The white residue....would you call that sanding-dust?
Or is there residue under, or in, the second-coat of poly?
If just sanding-dust, good.
The solids-content causes the white-dust. Wipe it off, vacuum, brush, whatever...remove the residue, and re-coat!


----------



## dirtred9

It almost looks like condensation, though it's not. I will wipe it with a damp cloth and it will go away. Then when it dries, it's white again. Not on the whole piece, just in certain places. Hard to describe, but couldn't get it to go away. 

Any other suggestions on the polycrylic? The white residue that it is leaving behind?


----------



## Dave66

Poly will leave a very fine, white, powdery, dust when it's sanded. If you can wipe it off with a dry rag, that's all it is. The sanding probably knocked the sheen down a bit and you can get it ack with another light coat of poly.

I usually put on two light coats of poly and sand with a fine sanding sponge after the second coat is dry to knock down any nubs. After sanding and a wipe down, I put on a final coat. If it's very warm in the shop, I dilute it ~10 to get good flow out before it starts setting up.


----------



## Steve Neul

It is normal for the finish to look white if you sand it or use coarse steel wool on the poly. If your intention was to hand rub the finish then you used far too coarse sandpaper. For that purpose you should have used 1200 to 1500 grit sandpaper and then polish back with rubbing compound. If you were sanding between coats then 220 grit paper was fine and the finish will be clear again when you put another coat of poly over it. 

If you used oil based polyurethane so far, I would continue with the same product.

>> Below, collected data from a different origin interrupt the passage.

(** * viewhtmlmail: splitting a mail message into files and rewriting its HTML

    A shallow embedding of [viewhtmlmail.py]: the helpers
    [find_first_maildir_file] and [sanitize_filename], the function
    [view_html_message] (message loading, extraction of the MIME parts,
    rewriting of the [cid:] references of the HTML parts, dispatch of the
    remaining attachments), [delayed_browser], and the block that runs the
    script as a program.

    Conventions of the model.
    - A Python [str] is a [string]; each [ascii] stands for the code point of
      the same number, so the texts covered are those of U+0000..U+00FF.
      [bytes] values are [string]s too.
    - What the script does to the outside world is recorded as a trace of
      [event]s; an uncaught Python exception ends the run with [Raise].
    - Library code the script calls but does not contain (the [email] parser,
      the [mimetypes] table, the text codecs, [re] outside the patterns
      modelled here, the state of the file system and of the installed
      programs) is gathered in the record [platform]. *)

From Stdlib Require Import String Ascii NArith List Lia DecimalString Decimal DecimalNat.
From stdpp Require Import gmap strings list.

Open Scope string_scope.

(** ** Characters and strings, as the Python built-ins see them *)

Module Py.

Definition code (c : ascii) : N := N_of_ascii c.

Definition in_range (lo hi : N) (c : ascii) : bool :=
  ((lo <=? code c) && (code c <=? hi))%N.

(** [str.isalpha] on one character (the letters), for U+0000..U+00FF:
    A-Z, a-z, U+00AA, U+00B5, U+00BA, U+00C0..U+00D6, U+00D8..U+00F6,
    U+00F8..U+00FF. *)
Definition isalpha (c : ascii) : bool :=
  in_range 65 90 c || in_range 97 122 c
  || (code c =? 170)%N || (code c =? 181)%N || (code c =? 186)%N
  || in_range 192 214 c || in_range 216 246 c || in_range 248 255 c.

(** [str.isdigit] on one character: 0-9 and the superscripts U+00B2, U+00B3,
    U+00B9. *)
Definition isdigit (c : ascii) : bool :=
  in_range 48 57 c || in_range 178 179 c || (code c =? 185)%N.

(** [str.lower] on one character: A-Z, U+00C0..U+00D6 and U+00D8..U+00DE
    move up by 32; nothing else changes in this range. *)
Definition lower_char (c : ascii) : ascii :=
  if in_range 65 90 c || in_range 192 214 c || in_range 216 222 c
  then ascii_of_N (code c + 32) else c.

Fixpoint lower (s : string) : string :=
  match s with
  | EmptyString => EmptyString
  | String c s' => String (lower_char c) (lower s')
  end.

(** [x in s] for a one-character [x]. *)
Fixpoint char_in (x : ascii) (s : string) : bool :=
  match s with
  | EmptyString => false
  | String c s' => Ascii.eqb x c || char_in x s'
  end.

(** [s.startswith(p)] *)
Fixpoint startswith (s p : string) : bool :=
  match p, s with
  | EmptyString, _ => true
  | String _ _, EmptyString => false
  | String a p', String b s' => Ascii.eqb a b && startswith s' p'
  end.

(** [s[n:]] *)
Fixpoint drop (n : nat) (s : string) : string :=
  match n, s with
  | O, _ => s
  | S _, EmptyString => EmptyString
  | S n', String _ s' => drop n' s'
  end.

(** [s[:n]] *)
Fixpoint take (n : nat) (s : string) : string :=
  match n, s with
  | O, _ => EmptyString
  | S _, EmptyString => EmptyString
  | S n', String c s' => String c (take n' s')
  end.

(** [s.endswith(p)] *)
Definition endswith (s p : string) : bool :=
  (String.length p <=? String.length s)%nat
  && String.eqb (drop (String.length s - String.length p) s) p.

(** [s[1:-1]] *)
Definition slice_1_m1 (s : string) : string :=
  take (String.length s - 2) (drop 1 s).

(** [p in s] for strings: [p] occurs in [s]. *)
Fixpoint contains (s p : string) : bool :=
  startswith s p
  || match s with
     | EmptyString => false
     | String _ s' => contains s' p
     end.

(** Truth value of a [str] or [None]: only a non-empty string is true. *)
Definition truthy (o : option string) : bool :=
  match o with
  | Some (String _ _) => true
  | _ => false
  end.

(** ['%d' % n] for a non-negative [n]. *)
Definition fmt_d (n : nat) : string := NilEmpty.string_of_uint (Nat.to_uint n).

Fixpoint zeros (n : nat) : string :=
  match n with
  | O => EmptyString
  | S n' => String "0" (zeros n')
  end.

(** ['%0wd' % n] for a non-negative [n]: zeros on the left up to width [w]. *)
Definition fmt_0d (w n : nat) : string :=
  zeros (w - String.length (fmt_d n)) +:+ fmt_d n.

As far as the polycrylic, my opinion is its more expensive, more work and less durable than the oil based polyurethane. You can finish a project faster with it because of the faster drying time. I look at it from a labor perspective. Two coats of the oil based poly and I'm done but it takes me two days to put two coats on, where it takes 5 or 6 coats to achieve the same finish with polycrylic but you could do this in one day. I just don't like all the sanding between coats because the polycrylic being water based raises the grain.


----------



## HowardAcheson

What you are seeing is the result of sanding the surface. When you sand, you are scratching the surface of the finish and you lose any gloss or sheen. You will also get a sanding dust of the finish you have removed. 

You need to apply another coat of finish to bring the gloss back. Don't sand the surface any more or after the next coat or you will be right back at the same spot. If you have any slight dust nibs, use some crumpled up softened brown kraft paper (supermarket paper bags) and lightly rub the surface. Give you last coat of finish at least 2-3 weeks to fully harden and cure before attempting any smoothing.


----------



## cabinetman

Steve Neul said:


> I just don't like all the sanding between coats because the polycrylic being water based raises the grain.


I don't find that any of the grain raising with using WB polyurethane to be that much of a problem. It gets taken care of with usually the first coat after sanding. When using a stain, I usually don't sand until the second coat of finish has been applied.

You make a point about not wanting to deal with a grain raising problem, but will power wash wood with water after stripping.









 







.


----------



## JBSmall

I usually raise the grain by brushing the raw piece with water, letting it dry, and then sanding with 220 Tri-M-Ite. Then I know that the wood is going to be tamed and not go rough over time, regardless of the finish I use.


----------



## Steve Neul

cabinetman said:


> I don't find that any of the grain raising with using WB polyurethane to be that much of a problem. It gets taken care of with usually the first coat after sanding. When using a stain, I usually don't sand until the second coat of finish has been applied.
> 
> You make a point about not wanting to deal with a grain raising problem, but will power wash wood with water after stripping.
> 
> 
> 
> 
> 
> 
> 
> 
> 
> 
> 
> 
> 
> 
> 
> 
> 
> 
> 
> 
> 
> 
> 
> .


At one time I tried to use water based lacquer do to being bugged by a fire marshal. I soon had to give up and just move my shop. More recently I've tried to use specifically Polycrylic many times hoping I could use something non flammable in a customers home and the surface is fuzzy until I'm on at least the fourth coat. It just brings back the memories of the water based lacquer. Its too labor intensive for me. 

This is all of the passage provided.